Elucidation of the mechanisms by which M. gallisepticum exerts its virulence on its host is critical for the rational pursuit of improved vaccines and control strategies.
Research to date has resulted in the discovery of numerous virulence, or virulence-associated, determinants, that play significant roles in the pathogenic process. Attachment to the respiratory epithelium is the initial and most critical event leading to host colonization and disease. This is mediated by the primary and accessory cytadhesin molecules, GapA and CrmA, respectively. M. gallisepticum also binds host extracellular matrix molecules, which potentially aids in its attachment during infection and dissemination throughout the host. Surface exposed molecules such as PlpA and Hlp3 bind fibronectin and the OsmC-like protein has been shown to bind heparin. The OsmC-like protein also confers organic hydroperoxide resistance for M. gallisepticum in the extracellular milieu and may be essential for survival in the host. Numerous lipoproteins encoded by the vlhA gene family have been shown to mediate phase variation on the bacterial surface and are believed to be involved in evasion of the host immune system, contributing greatly to the chronicity of the disease. Metabolic pathways have also been shown to contribute to M. gallisepticum virulence. Dihydrolipoamide dehydrogenase (Lpd), a component of the pyruvate dehydrogenase complex, has been shown to be required for in vivo growth and survival in the host. Recent data indicates that, malF, a predicted ABC sugar transport permease, may be essential for M. gallisepticum persistence in birds. Collectively these factors appear to function in synergy to effect optimal colonization, sustainability and virulence.
In 1994 Mycoplasma gallisepticum was first recognized as an emergent pathogen of the American house finch (Carpodacus mexicanus), which appears to have jumped host species and tissue specificity (respiratory and reproductive tissues vs. conjunctiva).

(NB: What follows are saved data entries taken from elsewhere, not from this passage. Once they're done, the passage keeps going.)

Lemma sorted_head (a : BlogPost) (l : list BlogPost) :
  StronglySorted notOlder l -> In a l ->
  (forall p, In p l -> p = a \/ older p a) ->
  head l = Some a.
Proof.
  intros Hsorted Hin Hnewest. destruct l as [| h l]; [contradiction Hin |].
  cbn [head]. f_equal.
  destruct (Hnewest h (or_introl eq_refl)) as [-> | Hold]; [reflexivity |].
  destruct Hin as [-> | Hin]; [reflexivity |].
  apply StronglySorted_inv in Hsorted as [_ Hall].
  rewrite List.Forall_forall in Hall.
  now destruct (older_not_notOlder h a Hold (Hall a Hin)).
Qed.

Lemma sorted_last (c : BlogPost) (l : list BlogPost) :
  StronglySorted notOlder l -> In c l ->
  (forall p, In p l -> p = c \/ older c p) ->
  last l = Some c.
Proof.
  intros Hsorted. induction Hsorted as [| y l Hsorted IH Hy];
    intros Hin Holdest; [contradiction Hin |].
  destruct l as [| z l].
  - destruct Hin as [-> | []]. reflexivity.
  - change (last (y :: z :: l)) with (last (z :: l)).
    apply IH; [| intros p Hp; apply Holdest; now right].
    destruct Hin as [-> | Hin]; [| exact Hin].
    destruct (Holdest z (or_intror (or_introl eq_refl))) as [-> | Hold];
      [now left |].
    exfalso. rewrite List.Forall_forall in Hy.
    exact (older_not_notOlder c z Hold (Hy z (or_introl eq_refl))).
Qed.

(** C2, as amended.  For every list of records whose dates all
    parse, the registry holds the same records ordered by date
    descending, and the sort is stable: the records of one date keep
    their relative order.  In particular a record strictly newer than
    all the others comes first, and a record strictly older than all
    the others comes last. *)
Theorem registry_sorted_by_date_descending (posts : list BlogPost) :
  Forall hasDate posts ->
  let registry := sortByDate getTime posts in
  Permutation posts registry
  /\ StronglySorted notOlder registry
  /\ (forall t, List.filter (dated t) registry = List.filter (dated t) posts)
  /\ (forall a, In a posts ->
                (forall p, In p posts -> p = a \/ older p a) ->
                head registry = Some a)
  /\ (forall c, In c posts ->
                (forall p, In p posts -> p = c \/ older c p) ->
                last registry = Some c).
Proof.
  intros Hdates registry. unfold sortByDate in registry.
  assert (Hperm : Permutation posts registry) by apply sort_perm.
  assert (Hsorted : StronglySorted notOlder registry)
    by now apply sort_sorted.
  assert (Hin : forall p, In p registry -> In p posts)
    by (intros p; apply Permutation_in; now symmetry).
  repeat split; try assumption.
  - intros t. apply filter_sort.
  - intros a Ha Hnewest. apply sorted_head; auto.
    now apply (Permutation_in _ Hperm).
  - intros c Hc Holdest. apply sorted_last; auto.
    now apply (Permutation_in _ Hperm).
Qed.
(** A walk that returns is uneventful up to its last eviction request, which
    is for the last pod it visits; the pods before were passed over. *)
Lemma Walk_some clock visited issued clock' res err :
  Walk env r workloadProfiles clock visited issued clock' (Some (res, err)) →
  err = None
  ∧ ∃ pre pod post skipped check,
      issued = pre ++ CreateEviction pod 30 :: post
      ∧ Forall (Uneventful env) pre
      ∧ visited = skipped ++ [pod]
      ∧ Forall (λ p, ∃ now, clock ≤ now ≤ clock'
                            ∧ PassedOver env workloadProfiles p now) skipped
      ∧ clock ≤ check ∧ afterCooldownCheck env pod check ≤ clock'
      ∧ Executable env r workloadProfiles pod check
      ∧ Ending env r pod (afterCooldownCheck env pod check) res post.
Proof.
  intros Hw. remember (Some (res, err)) as some eqn:Hsome.
  induction Hw as [|clock nodeName pod clock1 issued visited rest clock2 returned
                    Hcap Hev Hw IH
                   |clock nodeName pod clock1 issued res' err' Hcap Hev]; [done|..].
  - destruct (IH Hsome)
      as (-> & pre & p & post & skipped & check & -> & Hpre & -> & Hskip & ? & ? & ? & ?).
    split; [done|].
    destruct (evaluatePod_continue_uneventful _ _ _ _ _ _ _ Hev) as [Hturn Hpassed].
    pose proof (evaluatePod_clock_eq _ _ _ _ _ _ _ _ _ _ Hev) as Hc.
    pose proof (Walk_clock _ _ _ _ _ _ _ _ Hw) as Hc'.
    exists (issued ++ pre), p, post, (pod :: skipped), check.
    split_and!; [by rewrite <-app_assoc|by apply Forall_app|done| |lia|lia|done|done].
    constructor; [exists clock; split; [lia|done]|].
    eapply Forall_impl; [exact Hskip|].
    intros q (now & ? & ?). exists now. split; [lia|done].
  - injection Hsome as -> ->.
    pose proof (evaluatePod_clock_eq _ _ _ _ _ _ _ _ _ _ Hev) as Hc.
    destruct (evaluatePod_return _ _ _ _ _ _ _ _ Hev)
      as (-> & ? & ? & ? & post & -> & Hend).
    split; [done|].
    exists (ownerLookups env pod ++ [ListBudgets (podNamespace pod)]), pod, post, [], clock.
    split_and!; [done| |done|done|lia|lia|by unfold Executable|done].
    apply Forall_app. split; [apply ownerLookups_uneventful|]. by repeat constructor.
Qed.

End Issued.

(** ** The invocation *)

Section Invocation.
Context `{rt : GoRuntime} (env : Env) (r : PodRebalancer).

Lemma Timeless_identifyDegraded (nodes : list Node) (degradedNodes : gmap string Node) :
  Timeless (identifyDegraded nodes degradedNodes).
Proof.
  revert degradedNodes. induction nodes as [|node rest IH]; intros m; simpl; [done|].
  destruct (nodeAnnotations node !! NodeDegradedAnnotation); [|done].
  apply Timeless_bind; [done|]. intros _. apply IH.
Qed.

Lemma identifyDegraded_setup (nodes : list Node) (degradedNodes : gmap string Node) :
  Forall Setup (traceOf (identifyDegraded nodes degradedNodes 0)).
Proof.
  revert degradedNodes. induction nodes as [|node rest IH]; intros m; simpl.
  - constructor.
  - destruct (nodeAnnotations node !! NodeDegradedAnnotation); [|done].
    unfold mbind, M_bind. simpl. specialize (IH (<[nodeName node:=node]> m)).
    destruct (identifyDegraded rest _ 0) as [[? ?] ?].
    by constructor.
Qed.

(** Without a degraded node nothing is collected and nothing recorded. *)
Lemma identifyDegraded_none (nodes : list Node) (degradedNodes : gmap string Node)
    (clock : Z) :
  (∀ node, node ∈ nodes → nodeAnnotations node !! NodeDegradedAnnotation = None) →
  identifyDegraded nodes degradedNodes clock = (degradedNodes, clock, []).
Proof.
  induction nodes as [|node rest IH]; intros Hnone; simpl; [done|].
  rewrite (Hnone node) by (apply elem_of_cons; by left).
  apply IH. intros n Hn. apply Hnone. apply elem_of_cons. by right.
Qed.

Lemma Reconcile_no_profiles (clock : Z) :
  Profiles r = ∅ →
  Reconcile env r clock = ({| RequeueAfter := RecheckInterval r |}, None, clock, []).
Proof.
  intros Hempty. unfold Reconcile. rewrite GetProfiles_copy, Hempty.
  by rewrite bool_decide_eq_true_2.
Qed.

Lemma Reconcile_list_nodes_fails (clock : Z) (err : error) :
  Profiles r ≠ ∅ →
  listNodes env = Err err →
  Reconcile env r clock = ({| RequeueAfter := 0 |}, Some err, clock, [ListNodes]).
Proof.
  intros Hprofiles Hlist. unfold Reconcile. rewrite GetProfiles_copy.
  rewrite bool_decide_eq_false_2 by by rewrite map_size_empty_iff.
  unfold mbind, M_bind. simpl. by rewrite Hlist.
Qed.

Lemma Reconcile_no_degraded (clock : Z) (nodeList : list Node) :
  Profiles r ≠ ∅ →
  listNodes env = Ok nodeList →
  degradedNodesOf nodeList = ∅ →
  Reconcile env r clock
  = ({| RequeueAfter := RecheckInterval r |}, None, clock,
     ListNodes :: degradedEvents nodeList).
Proof.
  intros Hprofiles Hlist Hnone. unfold Reconcile. rewrite GetProfiles_copy.
  rewrite bool_decide_eq_false_2 by by rewrite map_size_empty_iff.
  unfold mbind, M_bind. simpl. rewrite Hlist.
  rewrite (Timeless_identifyDegraded nodeList ∅ clock).
  fold (degradedNodesOf nodeList). fold (degradedEvents nodeList). rewrite Hnone.
  rewrite bool_decide_eq_true_2 by done. simpl. by rewrite app_nil_r.
Qed.

Lemma Reconcile_list_pods_fails (clock : Z) (nodeList : list Node) (err : error) :
  Profiles r ≠ ∅ →
  listNodes env = Ok nodeList →
  degradedNodesOf nodeList ≠ ∅ →
  listPods env = Err err →
  Reconcile env r clock
  = ({| RequeueAfter := 0 |}, Some err, clock,
     ListNodes :: degradedEvents nodeList ++ [ListPods]).
Proof.
  intros Hprofiles Hlist Hsome Hpods. unfold Reconcile. rewrite GetProfiles_copy.
  rewrite bool_decide_eq_false_2 by by rewrite map_size_empty_iff.
  unfold mbind, M_bind. simpl. rewrite Hlist.
  rewrite (Timeless_identifyDegraded nodeList ∅ clock).
  fold (degradedNodesOf nodeList). fold (degradedEvents nodeList).
  rewrite bool_decide_eq_false_2 by by rewrite map_size_empty_iff.
  simpl. by rewrite Hpods.
Qed.

Lemma Reconcile_walks (clock : Z) (nodeList : list Node) (podList : list Pod) :
  ReachesWalk env r nodeList podList →
  let walk := processNodes env r (Profiles r) podList
                (rangeOrder env (degradedNodesOf nodeList)) clock in
  Reconcile env r clock
  = (default ({| RequeueAfter := RecheckInterval r |}, None) (valueOf walk),
     clockOf walk,
     ListNodes :: degradedEvents nodeList ++ ListPods :: traceOf walk).
Proof.
  intros (Hprofiles & Hlist & Hsome & Hpods). unfold Reconcile.
  rewrite GetProfiles_copy.
  rewrite bool_decide_eq_false_2 by by rewrite map_size_empty_iff.
  unfold mbind, M_bind. simpl. rewrite Hlist.
  rewrite (Timeless_identifyDegraded nodeList ∅ clock).
  fold (degradedNodesOf nodeList). fold (degradedEvents nodeList).
  rewrite bool_decide_eq_false_2 by by rewrite map_size_empty_iff.
  simpl. rewrite Hpods.
  destruct (processNodes env r (Profiles r) podList _ clock) as [[[res|] c] tr];
    unfold valueOf, clockOf, traceOf; simpl; by rewrite app_nil_r.
Qed.
(** * brown: scene graph, flowable rendering and anchored points

    A shallow embedding of [brown/core/graphic_object.py],
    [brown/core/new_line.py] and [brown/utils/anchored_point.py].

    Conventions.
    - A [Unit] holds a Python number.  The scene and the renderer are
      embedded for integer-valued Units (Python [int], whose arithmetic is
      exact): such a Unit is carried as its value in the base unit, a [Z].
      A Unit may also hold a float; module [FloatUnits] carries the
      arithmetic of [NewLine] and of the renderer on binary64 numbers,
      where sums and differences are rounded.
    - Python objects live in a store indexed by their identity; sets of
      objects are finite sets of identities.
    - A Python call either returns or raises; [Timeout] only records that a
      walk along parent pointers was cut off by the fuel of the model. *)

From Stdlib Require Import ZArith Lia Ascii.
From Stdlib Require Floats.PrimFloat.
From stdpp Require Import base option list gmap sets strings.

Local Open Scope Z_scope.

(** ** Results of Python calls *)

Inductive exn :=
| NotImplementedError
| TypeError
| AttributeError
| KeyError
| IndexError
| OutOfBoundsError.

Inductive result (A : Type) :=
| Ok (a : A)
| Raise (e : exn)
| Timeout.
Arguments Ok {A} a.
Arguments Raise {A} e.
Arguments Timeout {A}.

#[global] Instance result_ret : MRet result := fun A a => Ok a.
#[global] Instance result_bind : MBind result := fun A B f m =>
  match m with
  | Ok a => f a
  | Raise e => Raise e
  | Timeout => Timeout
  end.

(** ** Points *)

Module Geometry.

(** Modelled from the spec: the [Point] class ([brown/utils/point.py]) is
    missing.  A point is [(x, y)], optionally with a page; arithmetic is
    componentwise.  The tests of [map_between_items] subtract page numbers
    as well, and a point built from two coordinates has page 0. *)
Record Point := mkPoint { px : Z; py : Z; ppage : Z }.

Definition Point2 (x y : Z) : Point := mkPoint x y 0.

Definition add (p q : Point) : Point :=
  mkPoint (px p + px q) (py p + py q) (ppage p + ppage q).

Definition sub (p q : Point) : Point :=
  mkPoint (px p - px q) (py p - py q) (ppage p - ppage q).

Definition neg (p : Point) : Point :=
  mkPoint (- px p) (- py p) (- ppage p).

Definition origin : Point := mkPoint 0 0 0.

#[global] Instance Point_eq_dec : EqDecision Point.
Proof. solve_decision. Defined.

End Geometry.
Export Geometry.

(** Identity of a Python object. *)
Abbreviation obj_id := nat (only parsing).

(** ** AnchoredPoint ([brown/utils/anchored_point.py]) *)

Module Anchored.

Record AnchoredPoint := mkAnchoredPoint {
  x : Z;
  y : Z;
  parent : option obj_id   (* a GraphicObject, or None *)
}.

(** The right operand of [+] and [-] is any Python value; only its type and,
    for anchored points, its fields are inspected. *)
Inductive operand :=
| OAnchoredPoint (p : AnchoredPoint)
| OPoint (p : Point)
| ONumber (z : Z).

(** [GraphicObject] defines no [__eq__]: parents are compared by identity. *)
Definition __add__ (self : AnchoredPoint) (other : operand)
  : result AnchoredPoint :=
  match other with
  | OAnchoredPoint o =>
      if decide (parent self ≠ parent o) then Raise AttributeError
      else Ok (mkAnchoredPoint (x self + x o) (y self + y o) (parent self))
  | _ => Raise TypeError
  end.

Definition __sub__ (self : AnchoredPoint) (other : operand)
  : result AnchoredPoint :=
  match other with
  | OAnchoredPoint o =>
      if decide (parent self ≠ parent o) then Raise AttributeError
      else Ok (mkAnchoredPoint (x self - x o) (y self - y o) (parent self))
  | _ => Raise TypeError
  end.


Definition from_point (point : Point) (parent : option obj_id)
  : AnchoredPoint :=
  mkAnchoredPoint (px point) (py point) parent.


End Anchored.

(** ** NewLine ([brown/core/new_line.py]) *)

Module Line.

(** Modelled from the spec: [Paper] and [Page] are missing; a page exposes
    the live width of its paper (printable width after margins). *)
Record Paper := mkPaper { live_width : Z }.
Record Page := mkPage { paper : Paper }.

Record NewLine := mkNewLine {
  pos : Point;                 (* top left corner of the line *)
  page : Page;
  flowable_frame_height : Z;   (* [self.flowable_frame.height] *)
  local_x : Z;
  offset_y : Z
}.

(** On integer-valued Units; [FloatUnits.length] is the same on floats. *)
Definition length (self : NewLine) : Z :=
  live_width (paper (page self)) - px (pos self).

Definition height (self : NewLine) : Z := flowable_frame_height self.

(** On integer-valued Units; [FloatUnits.doc_end_pos] is the same on
    floats. *)
Definition doc_end_pos (self : NewLine) : Point :=
  add (pos self) (Point2 (length self) (height self)).

End Line.

(** ** Layout controllers and the frame's position mapping *)

Module Controller.

(** Modelled from the spec: [LayoutController] is missing.  The renderer
    reads three things from a controller: its absolute position [pos] (a
    point with a page), the frame-local offset [x] where its line begins,
    and its [length]. *)
Record LayoutController := mkController {
  pos : Point;
  x : Z;
  length : Z
}.

(** A [NewLine] seen through that interface; its length is derived. *)
Definition of_NewLine (l : Line.NewLine) : LayoutController :=
  mkController (Line.pos l) (Line.local_x l) (Line.length l).

End Controller.
Abbreviation LayoutController := Controller.LayoutController.

Module Frame.

(** [layout_controllers\[i\]] *)
Definition controller_at (cs : list LayoutController) (i : nat)
  : result LayoutController :=
  match cs !! i with
  | Some c => Ok c
  | None => Raise IndexError
  end.

Definition line_end (c : LayoutController) : Z :=
  Controller.x c + Controller.length c.

(** The flowed range of the frame ends where its last line ends. *)
Definition total_length (cs : list LayoutController) : Z :=
  match last cs with
  | Some c => line_end c
  | None => 0
  end.

(** Index of the last controller whose local x is at most [x], scanning
    from index [i]; [found] is the best index so far. *)
Fixpoint last_index_le (x : Z) (cs : list LayoutController) (i : nat)
    (found : option nat) : option nat :=
  match cs with
  | [] => found
  | c :: cs' =>
      last_index_le x cs' (S i)
        (if decide (Controller.x c <= x) then Some i else found)
  end.

(** Modelled from the spec: [FlowableFrame._last_break_index_at] is missing
    (spec: lineIndexContaining).  It returns the index of the last controller
    whose local x is at most [x], and fails with OutOfBoundsError if [x] is
    negative or exceeds the total flowable length. *)
Definition _last_break_index_at (cs : list LayoutController) (x : Z)
  : result nat :=
  if decide (x < 0 ∨ total_length cs < x) then Raise OutOfBoundsError
  else match last_index_le x cs 0 None with
       | Some i => Ok i
       | None => Raise OutOfBoundsError
       end.

(** Modelled from the spec: [FlowableFrame._dist_to_line_end] is missing
    (spec: remainingWidthOnLine).  It relates [x] to the end
    [local_x + line_length] of the line that contains it.  The renderer
    multiplies the value by -1 to obtain the length of the first segment and
    takes the fast path when [breakable_width] plus the value is negative
    (the negative distance-to-line-end convention of the spec's algorithm),
    so the value is the offset of [x] from the line end, negative inside the
    line. *)
Definition _dist_to_line_end (cs : list LayoutController) (x : Z)
  : result Z :=
  i ← _last_break_index_at cs x;
  c ← controller_at cs i;
  Ok (x - line_end c).

(** Modelled from the spec: [FlowableFrame._map_to_doc] is missing (spec:
    mapLocalToAbsolute).  For the controller containing the local x, the
    result is the controller's absolute position plus
    [(localX - local_x, localY)]. *)
Definition _map_to_doc (cs : list LayoutController) (p : Point)
  : result Point :=
  i ← _last_break_index_at cs (px p);
  c ← controller_at cs i;
  Ok (add (Controller.pos c) (Point2 (px p - Controller.x c) (py p))).

(** The frame invariant of the data model: the first controller starts at
    local x 0, controllers are sorted by local x, contiguous and do not
    overlap.  [contiguous start cs]: the lines of [cs] follow one another
    from [start]. *)
Fixpoint contiguous (start : Z) (cs : list LayoutController) : Prop :=
  match cs with
  | [] => True
  | c :: cs' =>
      Controller.x c = start ∧ 0 <= Controller.length c ∧
      contiguous (line_end c) cs'
  end.

Definition well_formed (cs : list LayoutController) : Prop :=
  contiguous 0 cs.

#[global] Instance contiguous_dec start cs : Decision (contiguous start cs).
Proof.
  revert start; induction cs as [|c cs IH]; intros start; simpl;
    [left; exact I | ].
  destruct (decide (Controller.x c = start));
    destruct (decide (0 <= Controller.length c));
    destruct (IH (line_end c)); try (right; tauto); left; tauto.
Defined.

#[global] Instance well_formed_dec cs : Decision (well_formed cs) :=
  contiguous_dec 0 cs.

(** The breakable span of a node at local [x] with width [w] ends on the
    [k]-th line it lies on: it starts on line [i0] and ends on line
    [i0 + k - 1], a span ending exactly at a line's end ending on that
    line.  A span that runs past the end of the last line ends on no line
    of the frame. *)
Definition span_covers (cs : list LayoutController) (x w : Z) (k : nat)
  : bool :=
  match _last_break_index_at cs x, k with
  | Ok i0, S k' =>
      match cs !! (i0 + k')%nat with
      | Some c =>
          (match k' with
           | O => true
           | S _ => bool_decide (Controller.x c < x + w)
           end) && bool_decide (x + w <= line_end c)
      | None => false
      end
  | _, _ => false
  end.


End Frame.

(** ** The scene graph ([brown/core/graphic_object.py]) *)

Module Scene.

(** The four rendering operations a subclass may override. *)
Inductive RenderOp :=
| OpComplete
| OpBeforeBreak
| OpAfterBreak
| OpSpanningContinuation.

#[global] Instance RenderOp_eq_dec : EqDecision RenderOp.
Proof. solve_decision. Defined.

(** A concrete subclass of [GraphicObject]: which operations it overrides. *)
Record GraphicClass := mkClass {
  overrides_complete : bool;
  overrides_before_break : bool;
  overrides_after_break : bool;
  overrides_spanning_continuation : bool
}.

Definition overrides (c : GraphicClass) (op : RenderOp) : bool :=
  match op with
  | OpComplete => overrides_complete c
  | OpBeforeBreak => overrides_before_break c
  | OpAfterBreak => overrides_after_break c
  | OpSpanningContinuation => overrides_spanning_continuation c
  end.

(** What [type(obj).__name__] distinguishes: the document root, which has no
    [parent] attribute; a [FlowableFrame], which owns layout controllers; any
    other graphic object. *)
Inductive kind :=
| Document
| FlowableFrame (layout_controllers : list LayoutController)
| Graphic.

Record object := mkObject {
  type : kind;
  cls : GraphicClass;
  pos : Point;
  breakable_width : Z;
  parent : option obj_id;      (* [_parent]; [None] before it is first set *)
  children : gset obj_id
}.

Abbreviation store := (gmap obj_id object).

Definition get (s : store) (i : obj_id) : result object :=
  match s !! i with
  | Some o => Ok o
  | None => Raise AttributeError
  end.

Definition with_parent (o : object) (p : option obj_id) : object :=
  mkObject (type o) (cls o) (pos o) (breakable_width o) p (children o).

Definition with_children (o : object) (c : gset obj_id) : object :=
  mkObject (type o) (cls o) (pos o) (breakable_width o) (parent o) c.

(** *** Children registration and the parent setter *)

(** [self.children.add(child)] *)
Definition _register_child (s : store) (self child : obj_id) : result store :=
  o ← get s self;
  Ok (<[self := with_children o (children o ∪ {[child]})]> s).

(** [self.children.remove(child)]; [set.remove] raises KeyError when the
    element is absent. *)
Definition _unregister_child (s : store) (self child : obj_id)
  : result store :=
  o ← get s self;
  if decide (child ∈ children o)
  then Ok (<[self := with_children o (children o ∖ {[child]})]> s)
  else Raise KeyError.

(** The setter of [parent]; [document] is the global [brown.document]. *)
Definition set_parent (document : obj_id) (s : store) (self : obj_id)
    (value : option obj_id) : result store :=
  o ← get s self;
  s1 ← match parent o with
       | Some old => _unregister_child s old self
       | None => Ok s
       end;
  let value := default document value in
  o1 ← get s1 self;
  let s2 := <[self := with_parent o1 (Some value)]> s1 in
  _register_child s2 value self.

(** *** Descendants *)

Definition children_of (s : store) (self : obj_id) : result (list obj_id) :=
  o ← get s self;
  Ok (elements (children o)).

Poultry isolates do not cause disease in house finch and house finch isolates do not cause disease in poultry. M. gallisepticum from house finch (MGHF) represent a monophyletic clade relative to sequenced poultry isolates, with genomic changes indicating a novel M. gallisepticum lineage. The most dramatic differences among HFMG isolates involved the VlhA lipoproteins, indicating that they likely play an important role at the interface between pathogen virulence and host immunity.